[[ Supplied material, beginning ]]

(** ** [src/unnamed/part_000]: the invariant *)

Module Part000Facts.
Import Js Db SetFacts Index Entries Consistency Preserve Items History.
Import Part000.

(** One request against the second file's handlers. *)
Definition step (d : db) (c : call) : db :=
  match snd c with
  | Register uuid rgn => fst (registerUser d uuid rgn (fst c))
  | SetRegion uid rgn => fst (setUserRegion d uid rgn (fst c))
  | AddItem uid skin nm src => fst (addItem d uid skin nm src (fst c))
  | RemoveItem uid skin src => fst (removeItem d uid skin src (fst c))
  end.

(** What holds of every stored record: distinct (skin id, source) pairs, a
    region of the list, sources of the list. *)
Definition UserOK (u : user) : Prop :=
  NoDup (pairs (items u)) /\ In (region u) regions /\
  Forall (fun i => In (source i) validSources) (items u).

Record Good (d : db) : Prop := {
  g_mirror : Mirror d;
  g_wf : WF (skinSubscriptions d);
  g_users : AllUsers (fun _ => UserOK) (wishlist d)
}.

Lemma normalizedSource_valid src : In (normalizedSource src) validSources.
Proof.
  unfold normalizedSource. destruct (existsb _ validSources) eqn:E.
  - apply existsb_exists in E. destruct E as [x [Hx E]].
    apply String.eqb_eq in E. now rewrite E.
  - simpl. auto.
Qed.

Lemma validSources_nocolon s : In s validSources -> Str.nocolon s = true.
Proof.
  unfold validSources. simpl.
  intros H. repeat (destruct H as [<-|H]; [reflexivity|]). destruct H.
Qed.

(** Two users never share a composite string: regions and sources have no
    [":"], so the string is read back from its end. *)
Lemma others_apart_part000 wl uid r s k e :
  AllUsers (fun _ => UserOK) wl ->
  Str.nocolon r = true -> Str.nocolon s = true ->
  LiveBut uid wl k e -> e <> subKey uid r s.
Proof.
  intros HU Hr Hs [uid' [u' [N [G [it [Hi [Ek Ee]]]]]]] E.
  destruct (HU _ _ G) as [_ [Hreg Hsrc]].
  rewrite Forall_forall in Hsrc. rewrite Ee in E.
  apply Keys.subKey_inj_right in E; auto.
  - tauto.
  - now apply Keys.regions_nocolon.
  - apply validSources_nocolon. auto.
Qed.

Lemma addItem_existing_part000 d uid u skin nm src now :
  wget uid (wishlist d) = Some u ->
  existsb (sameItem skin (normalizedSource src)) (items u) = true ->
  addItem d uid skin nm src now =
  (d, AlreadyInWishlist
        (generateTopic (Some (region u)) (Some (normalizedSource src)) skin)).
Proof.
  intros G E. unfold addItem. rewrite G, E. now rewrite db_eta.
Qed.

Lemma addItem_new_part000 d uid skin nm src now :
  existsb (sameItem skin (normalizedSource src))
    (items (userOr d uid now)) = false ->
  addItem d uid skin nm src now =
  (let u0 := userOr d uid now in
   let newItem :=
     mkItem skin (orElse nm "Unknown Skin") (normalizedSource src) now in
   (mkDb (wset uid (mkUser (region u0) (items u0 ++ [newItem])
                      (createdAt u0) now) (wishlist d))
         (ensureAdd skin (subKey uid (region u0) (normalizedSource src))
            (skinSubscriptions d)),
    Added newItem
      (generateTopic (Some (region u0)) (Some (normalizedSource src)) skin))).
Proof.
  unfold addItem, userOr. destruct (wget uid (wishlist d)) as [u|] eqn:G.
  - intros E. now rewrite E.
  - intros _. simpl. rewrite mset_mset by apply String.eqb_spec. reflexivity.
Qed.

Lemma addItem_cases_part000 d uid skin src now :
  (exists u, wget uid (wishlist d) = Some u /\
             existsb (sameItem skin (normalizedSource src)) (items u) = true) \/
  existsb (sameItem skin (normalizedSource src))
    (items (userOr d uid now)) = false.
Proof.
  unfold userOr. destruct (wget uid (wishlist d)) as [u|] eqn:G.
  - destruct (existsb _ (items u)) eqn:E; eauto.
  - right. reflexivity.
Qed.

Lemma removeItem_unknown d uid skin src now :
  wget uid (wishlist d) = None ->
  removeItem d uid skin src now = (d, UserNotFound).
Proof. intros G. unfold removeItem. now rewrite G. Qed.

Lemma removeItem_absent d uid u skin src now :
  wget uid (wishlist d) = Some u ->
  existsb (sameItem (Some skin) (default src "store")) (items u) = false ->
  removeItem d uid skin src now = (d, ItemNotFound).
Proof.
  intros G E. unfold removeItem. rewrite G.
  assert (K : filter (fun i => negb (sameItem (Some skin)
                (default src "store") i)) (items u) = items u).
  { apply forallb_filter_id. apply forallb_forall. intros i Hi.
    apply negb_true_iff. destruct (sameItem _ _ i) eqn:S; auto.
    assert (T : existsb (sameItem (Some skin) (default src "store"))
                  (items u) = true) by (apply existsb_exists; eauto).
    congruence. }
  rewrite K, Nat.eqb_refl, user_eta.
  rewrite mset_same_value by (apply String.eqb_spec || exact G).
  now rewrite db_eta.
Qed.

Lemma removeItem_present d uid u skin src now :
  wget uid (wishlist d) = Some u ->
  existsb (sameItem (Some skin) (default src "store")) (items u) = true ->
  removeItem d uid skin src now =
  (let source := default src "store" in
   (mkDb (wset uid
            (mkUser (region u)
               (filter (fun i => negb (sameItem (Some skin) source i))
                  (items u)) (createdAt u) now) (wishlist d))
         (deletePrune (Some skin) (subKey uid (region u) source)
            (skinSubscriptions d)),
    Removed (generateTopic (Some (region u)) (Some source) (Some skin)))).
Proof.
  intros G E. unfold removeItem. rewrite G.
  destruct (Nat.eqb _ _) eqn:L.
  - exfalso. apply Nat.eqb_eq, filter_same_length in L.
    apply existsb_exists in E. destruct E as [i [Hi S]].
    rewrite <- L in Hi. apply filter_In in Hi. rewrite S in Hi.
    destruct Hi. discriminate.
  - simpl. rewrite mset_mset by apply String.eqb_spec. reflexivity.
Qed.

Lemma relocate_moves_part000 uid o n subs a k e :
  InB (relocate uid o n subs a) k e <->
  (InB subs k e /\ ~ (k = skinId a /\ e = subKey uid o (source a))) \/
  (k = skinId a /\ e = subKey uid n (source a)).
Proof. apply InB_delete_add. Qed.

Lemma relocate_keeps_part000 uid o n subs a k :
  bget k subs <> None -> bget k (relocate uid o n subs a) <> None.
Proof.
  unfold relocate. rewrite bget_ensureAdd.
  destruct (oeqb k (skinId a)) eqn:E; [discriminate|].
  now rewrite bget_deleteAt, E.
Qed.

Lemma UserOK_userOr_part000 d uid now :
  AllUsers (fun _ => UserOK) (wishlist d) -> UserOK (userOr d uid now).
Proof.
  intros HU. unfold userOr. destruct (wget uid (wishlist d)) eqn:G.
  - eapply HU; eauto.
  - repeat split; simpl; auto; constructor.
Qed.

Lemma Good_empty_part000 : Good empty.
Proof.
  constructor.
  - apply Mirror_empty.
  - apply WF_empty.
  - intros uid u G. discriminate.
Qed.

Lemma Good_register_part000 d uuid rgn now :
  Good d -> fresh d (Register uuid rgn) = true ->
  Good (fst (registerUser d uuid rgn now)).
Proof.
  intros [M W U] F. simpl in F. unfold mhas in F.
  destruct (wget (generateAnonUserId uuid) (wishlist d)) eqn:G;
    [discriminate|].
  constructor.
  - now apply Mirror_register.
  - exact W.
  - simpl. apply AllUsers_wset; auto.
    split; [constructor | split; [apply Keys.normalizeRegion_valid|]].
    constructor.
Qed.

[[ Supplied material, end ]]

(Try it): Only the lines from the one containing "intros HU. unfold" through the end of the data above are wanted, both ends included; restate them word for word.

(Exercise response):
  intros HU. unfold userOr. destruct (wget uid (wishlist d)) eqn:G.
  - eapply HU; eauto.
  - repeat split; simpl; auto; constructor.
Qed.

Lemma Good_empty_part000 : Good empty.
Proof.
  constructor.
  - apply Mirror_empty.
  - apply WF_empty.
  - intros uid u G. discriminate.
Qed.

Lemma Good_register_part000 d uuid rgn now :
  Good d -> fresh d (Register uuid rgn) = true ->
  Good (fst (registerUser d uuid rgn now)).
Proof.
  intros [M W U] F. simpl in F. unfold mhas in F.
  destruct (wget (generateAnonUserId uuid) (wishlist d)) eqn:G;
    [discriminate|].
  constructor.
  - now apply Mirror_register.
  - exact W.
  - simpl. apply AllUsers_wset; auto.
    split; [constructor | split; [apply Keys.normalizeRegion_valid|]].
    constructor.
Qed.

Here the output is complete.